The terrain shifted again. Jagged formations gave way to black sand and twisted bone trees. The wind howled here, scraping dust like knives against rock.

That's when I saw her.

Alone.

Walking calmly into the wind, cloak fluttering, face half-covered by a visor. Her steps didn't waver. She walked like she owned the storm.

I dropped behind a low ridge, zoomed in.

She wasn't Sovereignty.

Her gear was too refined—custom-fitted plates, energy mesh woven through the armor. She carried a blade across her back, long and thin, almost ceremonial.

And her aura… flickered.

Not just evolved.

Awakened.

A rare condition where an individual achieved neural consciousness of their evolution process.
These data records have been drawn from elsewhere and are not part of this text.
(* ===== verification/Issues.v ===== *)
(** * Issues that skip a test

    Model of [sdcm/utils/issues.py]: references to issues of GitHub and Jira as they are parsed and
    printed, the cache of issues in CSV files, and [SkipPerIssues], which decides by the state and
    the labels of issues whether a test is skipped.

    The files of the key store and the live APIs are arguments that may fail; what the process
    remembers of their answers is not modelled. Texts are read by bytes: letters beyond ASCII are
    not word characters here. *)
From Stdlib Require Import Ascii String ZArith Lia.
From stdpp Require Import base decidable option strings numbers list.
From S2P Require Import Prelude.
From S2P Require Import PyString.
From S2P Require Import PyInt.
From S2P Require Import PyDict.
Local Open Scope py_scope.
Local Open Scope Z_scope.

Module Issues.

(** ** References *)
Inductive reference : Type := GitHubIssue (user repo : string) (number : Z) | JiraIssue (key : string).

Definition normalized (r : reference) : string :=
  match r with
  | GitHubIssue user repo number => user +:+ "/" +:+ repo +:+ "#" +:+ str_Z number
  | JiraIssue key => "jira:" +:+ key
  end.

Definition DEFAULT_GH_USER : string := "scylladb".
Definition DEFAULT_GH_REPO : string := "scylladb".

(** [[\w-]] *)
Definition is_word (c : ascii) : bool :=
  char_in "a" "z" (lower_char c) || is_digit c || Ascii.eqb c "_" || Ascii.eqb c "-".
(** [[\w-]+] and [\d+], taken whole: what may follow them in the patterns is none of theirs. *)
Definition read_word (s : string) : option (string * string) :=
  let '(w, rest) := span_while is_word s in if truthy w then Some (w, rest) else None.
Definition read_number (s : string) : option Z :=
  let '(ds, _) := span_while is_digit s in if truthy ds then Some (int_of_digits ds) else None.
Definition read_char (c : ascii) (s : string) : option string :=
  match s with String d s' => if Ascii.eqb d c then Some s' else None | EmptyString => None end.
(** A literal of a pattern, whatever the case; a dot is any character but a line feed. *)
Fixpoint read_literal (p s : string) : option string :=
  match p, s with
  | EmptyString, _ => Some s
  | String a p', String b s' =>
    if (Ascii.eqb a "." && negb (Ascii.eqb b "010")) || Ascii.eqb (lower_char a) (lower_char b) then read_literal p' s' else None
  | String _ _, EmptyString => None
  end.

(** [((user/)?repo)?#], the parts that are not there being empty. *)
Definition read_short (s : string) : option (string * string * string) :=
  match read_word s with
  | None => rest ← read_char "#" s; Some (EmptyString, EmptyString, rest)
  | Some (w, s') =>
    match read_char "/" s' with
    | Some s'' => '(repo, t) ← read_word s''; rest ← read_char "#" t; Some (w, repo, rest)
    | None => rest ← read_char "#" s'; Some (EmptyString, w, rest)
    end
  end.
(** [http(s?)://github.com/user/repo/(issues|pull)/] *)
Definition read_url (s : string) : option (string * string * string) :=
  s ← read_literal "http" s;
  s ← read_literal "://github.com/" (default s (read_literal "s" s));
  '(user, s) ← read_word s; s ← read_char "/" s; '(repo, s) ← read_word s; s ← read_char "/" s;
  s ← match read_literal "issues" s with Some s' => Some s' | None => read_literal "pull" s end;
  rest ← read_char "/" s; Some (user, repo, rest).

Definition numbered (p : option (string * string * string)) : option (string * string * Z) :=
  '(user, repo, rest) ← p; number ← read_number rest; Some (user, repo, number).
Definition GITHUB_ISSUE_PATTERN (s : string) : option (string * string * Z) :=
  match numbered (read_short s) with
  | Some r => Some r
  | None =>
    match numbered (read_url s) with
    | Some r => Some r
    | None => number ← read_number s; Some (EmptyString, EmptyString, number)
    end
  end.
Definition JIRA_ISSUE_PATTERN (s : string) : option string :=
  rest ← match read_literal "jira:" s with
         | Some rest => Some rest
         | None =>
           s ← read_literal "http" s;
           read_literal "://scylladb.atlassian.net/browse/" (default s (read_literal "s" s))
         end;
  '(key, _) ← read_word rest; Some key.
(** Two requests fulfilled: both instances are the answer. *)
Lemma spot_ids_all_or_nothing_witness :
  ∃ reqs, describe_spot_instance_requests sample_ec2 ["sir-1"; "sir-2"] [] = ([], Ok reqs) ∧
          Forall2 fulfilled reqs ["i-1"; "i-2"].
Proof. apply (spot_ids_all_or_nothing sample_ec2 ["sir-1"; "sir-2"] [] [] "i-1" ["i-2"]). reflexivity. Defined.

(** A thousand and one instances: two full fleet requests and a last plain one. *)
Lemma spot_requests_cover_witness :
  chunk_sizes 1001 = [500; 500; 1] ∧
  foldr Z.add 0 (chunk_sizes 1001) = 1001.
Proof.
  split; [reflexivity|].
  apply (spot_requests_cover sample_ec2 1 (Z.to_nat 1003) 1001 (State [] ∅ [])); lia.
Defined.

(** Two nodes on demand: the first instance carries the name of the second node. *)
Lemma on_demand_names_reversed_witness :
  cloud (provision sample_ec2 1 0 false 2 (TagList [0; 1]%nat) (Some ["node-1"; "node-2"])
           (State [] (<[0%nat := [("NodeType", "db")]]> (<[1%nat := [("NodeType", "db")]]> ∅)) [])).1 =
  [("i-1", [("Name", "node-2"); ("NodeType", "db")]); ("i-2", [("Name", "node-1"); ("NodeType", "db")])] ∧
  ∃ st, dict_get "Name" (tags_of st 1) = Some "node-2".
Proof.
  split; [vm_compute; reflexivity|].
  destruct (on_demand_names_reversed sample_ec2 1 0 [0; 1]%nat ["node-1"; "node-2"]
    (State [] (<[0%nat := [("NodeType", "db")]]> (<[1%nat := [("NodeType", "db")]]> ∅)) []) [] ["i-1"; "i-2"]
    _ _ (NoDup_seq 0 2) eq_refl eq_refl ltac:(done) (λ _, eq_refl) (surjective_pairing _)) as (st & Hst & _).
  exists st. apply (Hst 1%nat "node-2" 1%nat); reflexivity.
Defined.
End AwsProvisioner.
(** One line for each type that was asked for, with the number of its definitions. *)
Lemma outcome_lines_by_type p ds rq rl line :
  ds ≠ [] →
  line ∈ outcome_lines p ds rq rl ↔
  ∃ t, of_type t ds ≠ [] ∧ line = outcome_line p rq rl (Some t) (Z.of_nat (length (of_type t ds))).
Proof using Type.
  intros Hne. unfold outcome_lines.
  assert (∀ t n, (t, n) ∈ type_counts ds ↔ of_type t ds ≠ [] ∧ n = Z.of_nat (length (of_type t ds))) as Hin.
  { intros t n. split.
    - intros H%(dict_elem_get _ _ _ (type_counts_wf ds)). rewrite type_counts_get in H.
      destruct (of_type t ds); [done|]. by injection H as <-.
    - intros [Ht ->]. apply dict_get_elem. rewrite type_counts_get. by destruct (of_type t ds). }
  destruct (type_counts ds) as [|q l] eqn:E.
  { destruct ds as [|d ds]; [done|]. exfalso.
    assert ((type_ d, Z.of_nat (length (of_type (type_ d) (d :: ds)))) ∈ ([] : list (string * Z))) as Habs.
    { apply Hin. split; [|done]. unfold of_type. rewrite filter_cons, decide_True by done. done. }
    inversion Habs. }
  rewrite list_elem_of_fmap. split.
  - intros ([t n] & -> & [Ht ->]%Hin). by exists t.
  - intros (t & Ht & ->). exists (t, Z.of_nat (length (of_type t ds))). split; [done|]. by apply Hin.
Qed.

(** Creating instances with up to three tries, each but the last failing with a
    [ProvisionError]: what it returned, or raised. *)
Definition tried (p : Provisioner) (ds : list InstanceDefinition) (m : PricingModel) (w w' : W)
    (r : outcome gexn (list VmInstance)) : Prop :=
  ∃ k w1 w2, nsteps (Retry.failed_attempt sleep (Retry.__init__ 3 5 is_provision_error 0 true)
                       (get_or_create_instances p ds m)) k w w1 ∧ (k < 3)%nat ∧
    get_or_create_instances p ds m w1 = (w2, r) ∧
    match r with
    | Err (ProvisionError _) => k = 2%nat ∧ w' = (sleep 5 w2).1
    | _ => w' = w2
    end.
Most barely survived the surge of power.

She was one of the few who'd mastered it.

My HUD tried to scan her.

[Subject Scan Failed – Data Obscured]

Impossible. Even Sovereignty elite didn't have cloaking tech that good.

She paused.

Looked directly toward me.

Then vanished.

Not teleported.

Gone.

I froze.

A whisper brushed my thoughts.

"You're bleeding power."

I whirled—too late.

She stood behind me, blade drawn, held in reverse grip.
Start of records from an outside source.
(** * Faff-time analysis: a shallow embedding of the segmentation engine

    The development follows the TypeScript/JavaScript sources:
    - [src/utils.js], [src/utils/gps-utils.ts]: [matchesTimeRange],
      [convertGpsCoordinates];
    - [src/analysis.js]: [extractActivityTimes], [findTimestampGaps] with the
      fixed five-minute threshold, [processSlowSequence];
    - [src/main.ts]: [findTimestampGaps] with a configurable threshold and the
      gap-aware [findSlowPeriodsWithRanges];
    - [src/main.js]: the older variants (simple segmentation, conditional
      fallback to the records in [extractActivityTimes]).
    - [src/utils.js], [src/main.ts], [src/ui/map-manager.ts]: the pure parts
      of the display and map helpers ([formatDuration], [getSelectedRanges],
      the statistics of [createSlowPeriodsDisplay] and [displayActivityData],
      [collectAvailableGpsPoints], the dispatch of [initializeGapMiniMap]).

    Numbers.  A JavaScript number is modelled as [num := option Q]: [None] is
    NaN and [Some q] the exact rational [q].  The quantities the engine
    computes with are differences of integer millisecond time values, divided
    by the constants 60000 and 60 and compared with small integer constants,
    and int32 semicircles multiplied by 180/2^31; on those the IEEE double
    operations and the exact rational ones give the same comparisons, roundings
    and products.  The one computation on arbitrary doubles is the end time of
    the summary, [startTime.getTime() + totalElapsedTime * 1000]: there the
    product and the sum are rounded to the nearest double ([JS.mul64],
    [JS.add64]) before [new Date] truncates.  Infinities are not modelled: a
    result beyond the largest double is also beyond the range of time values,
    which [new Date] rejects in either case.

    Absent fields.  The record interfaces declare every field optional
    ([timestamp?: Date], ...), so an absent field reads as [undefined]; it is
    [None] here.  [undefined] converts to NaN in arithmetic and is falsy. *)

From Stdlib Require Import ZArith QArith Qround Qabs Lqa Lia String List.
From Stdlib Require Import Sorting.Sorted Sorting.Permutation.
From Stdlib Require Import Ascii.
From stdpp Require Import base list strings pretty.
Import ListNotations.

(** ** JavaScript values *)

Module JS.

Definition num : Type := option Q.

Definition NaN : num := None.

Definition of_Z (z : Z) : num := Some (inject_Z z).

Definition lift2 (f : Q -> Q -> Q) (a b : num) : num :=
  match a, b with
  | Some x, Some y => Some (f x y)
  | _, _ => NaN
  end.

Definition sub : num -> num -> num := lift2 Qminus.
Definition add : num -> num -> num := lift2 Qplus.
Definition mul : num -> num -> num := lift2 Qmult.

(** Rounding to the nearest double (IEEE 754 binary64, ties to even): 53
    significant bits from the binade of the value, the binade of the smallest
    normal numbers for the subnormal ones. *)
Definition Qround_half_even (q : Q) : Z :=
  let f := Qfloor q in
  match Qcompare (q - inject_Z f) (1 # 2) with
  | Lt => f
  | Gt => (f + 1)%Z
  | Eq => if Z.even f then f else (f + 1)%Z
  end.

Definition pow2 (e : Z) : Q := Qpower 2 e.

(** The [e] with [2^e <= a < 2^(e+1)], for [a > 0]. *)
Definition binade (a : Q) : Z :=
  let k := (Z.log2 (Qnum a) - Z.log2 (Zpos (Qden a)))%Z in
  if Qle_bool (pow2 k) a then k else (k - 1)%Z.

Definition double (q : Q) : Q :=
  if Qeq_bool q 0 then 0
  else
    let e := Z.max (binade (Qabs q)) (-1022) in
    let ulp := pow2 (e - 52) in
    Qred (inject_Z (Qround_half_even (q / ulp)) * ulp).

(** [a * b] and [a + b] on doubles. *)
Definition mul64 : num -> num -> num := lift2 (fun x y => double (x * y)).
Definition add64 : num -> num -> num := lift2 (fun x y => double (x + y)).

(** Division by a non-zero constant, the only division the sources perform. *)
Definition div (a : num) (k : Q) : num := option_map (fun x => (x / k)%Q) a.

Definition Qlt_bool (x y : Q) : bool := negb (Qle_bool y x).

(** Relational operators: any comparison with NaN is [false]. *)
Definition lt (a b : num) : bool :=
  match a, b with
  | Some x, Some y => Qlt_bool x y
  | _, _ => false
  end.

Definition ge (a b : num) : bool :=
  match a, b with
  | Some x, Some y => Qle_bool y x
  | _, _ => false
  end.

Definition gt (a b : num) : bool := lt b a.

(** [Math.round]: the nearest integer, ties towards plus infinity. *)
Definition Qround_half_up (q : Q) : Z := Qfloor (q + (1 # 2)).

Definition Math_round (a : num) : num :=
  option_map (fun q => inject_Z (Qround_half_up q)) a.

(** Truthiness of [number | undefined]: [undefined], [0] and NaN are falsy. *)
Definition truthy (a : option Q) : bool :=
  match a with
  | Some q => negb (Qeq_bool q 0)
  | None => false
  end.

Definition truthyZ (a : option Z) : bool :=
  match a with
  | Some z => negb (z =? 0)%Z
  | None => false
  end.

(** [a || b] on optional numbers returns [a] when it is truthy, else [b]. *)
Definition or (a b : option Q) : option Q := if truthy a then a else b.

(** [a || d] where [d] is a number: the result is a number. *)
Definition or_num (a : option Q) (d : Q) : Q :=
  match a with
  | Some q => if Qeq_bool q 0 then d else q
  | None => d
  end.

(** A [Date] holds an integer time value in milliseconds, or is invalid. *)
Inductive Date : Type :=
  | TimeValue (ms : Z)
  | InvalidDate.

Definition getTime (d : Date) : num :=
  match d with
  | TimeValue ms => of_Z ms
  | InvalidDate => NaN
  end.

(** [ToNumber] of a field of type [Date | undefined], as the subtraction
    [a.timestamp - b.timestamp] applies it. *)
Definition toNumber (d : option Date) : num :=
  match d with
  | Some d => getTime d
  | None => NaN
  end.

Definition Qtrunc (q : Q) : Z := Z.quot (Qnum q) (Zpos (Qden q)).

(** [new Date(t)]: TimeClip keeps |t| <= 8.64e15 and truncates it. *)
Definition newDate (t : num) : Date :=
  match t with
  | Some q =>
      if Qle_bool (Qabs q) (inject_Z 8640000000000000)
      then TimeValue (Qtrunc q) else InvalidDate
  | None => InvalidDate
  end.

(** Completion of a call: a value or a thrown error. *)
Inductive error : Type := TypeError.

Inductive completion (A : Type) : Type :=
  | Normal (a : A)
  | Throw (e : error).

Arguments Normal {A} a.
Arguments Throw {A} e.

Definition bind {A B} (c : completion A) (k : A -> completion B) : completion B :=
  match c with
  | Normal a => k a
  | Throw e => Throw e
  end.

End JS.

(** ** Data model ([types/app-types.ts]) *)

Module FitRecord.
Record t : Type := mk {
  timestamp : option JS.Date;
  speed : option Q;
  enhancedSpeed : option Q;
  distance : option Q;
  positionLat : option Z;
  positionLong : option Z
}.
End FitRecord.

Module FitSession.
Record t : Type := mk {
  startTime : option JS.Date;
  totalTimerTime : option Q;
  totalElapsedTime : option Q;
  totalDistance : option Q
}.
End FitSession.

Module ActivityTimes.
Record t : Type := mk {
  startTime : option JS.Date;
  endTime : option JS.Date;
  movingTime : option Q;
  totalDistance : option Q
}.
End ActivityTimes.

Definition GpsPoint : Type := (JS.num * JS.num)%type.

Module TimestampGap.
Record t : Type := mk {
  startTime : option JS.Date;
  endTime : option JS.Date;
  gapDuration : JS.num;
  gapDurationMinutes : JS.num;
  gapDurationHours : JS.num;
  startDistance : Q;
  endDistance : Q;
  startGpsPoint : option GpsPoint;
  endGpsPoint : option GpsPoint
}.
End TimestampGap.

Module SlowPeriod.
Record t : Type := mk {
  startTime : option JS.Date;
  endTime : option JS.Date;
  recordCount : nat;
  startDistance : Q;
  endDistance : Q;
  gpsPoints : list GpsPoint;
  isGap : bool;
  gapData : option TimestampGap.t
}.
End SlowPeriod.

(** ** Constants *)

Definition SPEED_THRESHOLD : Q := 3 # 4.

Definition TIMESTAMP_GAP_THRESHOLD : Q := inject_Z (5 * 60 * 1000).

(** [180 / Math.pow(2, 31)] *)
Definition SEMICIRCLE_TO_DEGREES : Q := 180 / inject_Z (2 ^ 31).

(** ** [utils.js] *)

(** [matchesTimeRange(range, durationMinutes, durationHours)]: a [switch] on
    the tag with a [default] branch. *)
Definition matchesTimeRange (range : string) (durationMinutes durationHours : JS.num) : bool :=
  if String.eqb range "2to5" then
    JS.ge durationMinutes (JS.of_Z 2) && JS.lt durationMinutes (JS.of_Z 5)
  else if String.eqb range "5to10" then
    JS.ge durationMinutes (JS.of_Z 5) && JS.lt durationMinutes (JS.of_Z 10)
  else if String.eqb range "10to30" then
    JS.ge durationMinutes (JS.of_Z 10) && JS.lt durationMinutes (JS.of_Z 30)
  else if String.eqb range "30to60" then
    JS.ge durationMinutes (JS.of_Z 30) && JS.lt durationMinutes (JS.of_Z 60)
  else if String.eqb range "1to2hours" then
    JS.ge durationHours (JS.of_Z 1) && JS.lt durationHours (JS.of_Z 2)
  else if String.eqb range "over2hours" then
    JS.ge durationHours (JS.of_Z 2)
  else false.

(** [record.positionLat && record.positionLong] used as a condition. *)
Definition hasPosition (record : FitRecord.t) : bool :=
  JS.truthyZ (FitRecord.positionLat record) && JS.truthyZ (FitRecord.positionLong record).

(** [ToNumber] of a coordinate field of type [number | undefined]. *)
Definition coordinate (semicircles : option Z) : JS.num :=
  match semicircles with
  | Some z => JS.of_Z z
  | None => JS.NaN
  end.

(** [x * (180 / Math.pow(2, 31))] for a coordinate field. *)
Definition toDegrees (semicircles : option Z) : JS.num :=
  JS.mul (coordinate semicircles) (Some SEMICIRCLE_TO_DEGREES).

Definition gpsPointOf (record : FitRecord.t) : GpsPoint :=
  (toDegrees (FitRecord.positionLat record), toDegrees (FitRecord.positionLong record)).

(** [records.filter(r => r.positionLat && r.positionLong).map(r => [...])] *)
Definition convertGpsCoordinates (records : list FitRecord.t) : list GpsPoint :=
  List.map gpsPointOf (List.filter hasPosition records).

(** ** [analysis.js] and [main.ts]: the time extractor *)

(** The summary branch of [extractActivityTimes]: the four locals after
    [if (sessions.length > 0) { ... }].  [startTime.getTime()] on an
    [undefined] start time throws a [TypeError].  The end time is
    [new Date(startTime.getTime() + totalElapsedTime * 1000)], product and sum
    in doubles. *)
Definition summaryTimes (sessions : list FitSession.t)
  : JS.completion (option JS.Date * option JS.Date * option Q * option Q) :=
  match sessions with
  | [] => JS.Normal (None, None, None, None)
  | session :: _ =>
      let startTime := FitSession.startTime session in
      let movingTime := FitSession.totalTimerTime session in
      let totalDistance := FitSession.totalDistance session in
      if JS.truthy (FitSession.totalElapsedTime session) then
        match startTime with
        | Some d =>
            let endTime :=
              JS.newDate (JS.add64 (JS.getTime d)
                            (JS.mul64 (FitSession.totalElapsedTime session) (JS.of_Z 1000))) in
            JS.Normal (startTime, Some endTime, movingTime, totalDistance)
        | None => JS.Throw JS.TypeError
        end
      else JS.Normal (startTime, None, movingTime, totalDistance)
  end.

(** [extractActivityTimes] of [analysis.js], [main.ts] and the parser module:
    the records overwrite the start and end whenever there are any. *)
Definition extractActivityTimes (sessions : list FitSession.t) (records : list FitRecord.t)
  : JS.completion ActivityTimes.t :=
  JS.bind (summaryTimes sessions) (fun '(startTime, endTime, movingTime, totalDistance) =>
    match records with
    | [] => JS.Normal (ActivityTimes.mk startTime endTime movingTime totalDistance)
    | first :: _ =>
        JS.Normal (ActivityTimes.mk (FitRecord.timestamp first)
                     (FitRecord.timestamp (List.last records first))
                     movingTime totalDistance)
    end).

(** ** The gap detector *)

(** The ternary building [startGpsPoint] / [endGpsPoint]. *)
Definition gpsPointOrNull (record : FitRecord.t) : option GpsPoint :=
  if hasPosition record then Some (gpsPointOf record) else None.

(** The object pushed for a pair of records with time difference
    [timeDifference]. *)
Definition makeGap (previousRecord currentRecord : FitRecord.t) (timeDifference : JS.num)
  : TimestampGap.t :=
  let gapDurationMinutes := JS.Math_round (JS.div timeDifference (inject_Z (1000 * 60))) in
  let gapDurationHours := JS.div gapDurationMinutes 60 in
  {| TimestampGap.startTime := FitRecord.timestamp previousRecord;
     TimestampGap.endTime := FitRecord.timestamp currentRecord;
     TimestampGap.gapDuration := timeDifference;
     TimestampGap.gapDurationMinutes := gapDurationMinutes;
     TimestampGap.gapDurationHours := gapDurationHours;
     TimestampGap.startDistance := JS.or_num (FitRecord.distance previousRecord) 0;
     TimestampGap.endDistance := JS.or_num (FitRecord.distance currentRecord) 0;
     TimestampGap.startGpsPoint := gpsPointOrNull previousRecord;
     TimestampGap.endGpsPoint := gpsPointOrNull currentRecord |}.

(** [!record.timestamp]: a [Date] object is truthy, [undefined] is not. *)
Definition noTimestamp (record : FitRecord.t) : bool :=
  match FitRecord.timestamp record with
  | Some _ => false
  | None => true
  end.

(** One iteration of [for (let i = 1; i < records.length; i++)]; the two
    index reads are in range for every [i] the loop visits. *)
Definition gapStep (records : list FitRecord.t) (gapThreshold : JS.num)
    (gaps : list TimestampGap.t) (i : nat) : list TimestampGap.t :=
  match records !! (i - 1)%nat, records !! i with
  | Some previousRecord, Some currentRecord =>
      if noTimestamp previousRecord || noTimestamp currentRecord then gaps
      else
        let timeDifference :=
          JS.sub (JS.toNumber (FitRecord.timestamp currentRecord))
                 (JS.toNumber (FitRecord.timestamp previousRecord)) in
        if JS.gt timeDifference gapThreshold
        then gaps ++ [makeGap previousRecord currentRecord timeDifference]
        else gaps
  | _, _ => gaps
  end.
I instinctively backed away. My vision flared, mapping her posture, breath, micro-movements.

[Combat Pattern Detected: Astral Form – Class: Unknown]

[Threat Level: High to Critical]

She didn't attack.

Just watched.

"Who are you?" I asked, voice steady despite the tension.

She tilted her head.

"You smell like the old world. Like something that should've stayed buried."

"I could say the same for you."

"You touched the Catalyst." Her tone wasn't surprised. "And it didn't kill you."

"Should it have?"

"It usually does."

She sheathed the blade.

"I'm not your enemy. Not yet. But you're going to attract attention you're not ready for."

"Who are you?"

"A reminder."

She turned and walked away, vanishing into the rising storm.

I didn't follow. I couldn't.

Not yet.

But one thing was clear.

The game had changed.

And I was no longer playing on the beginner's board.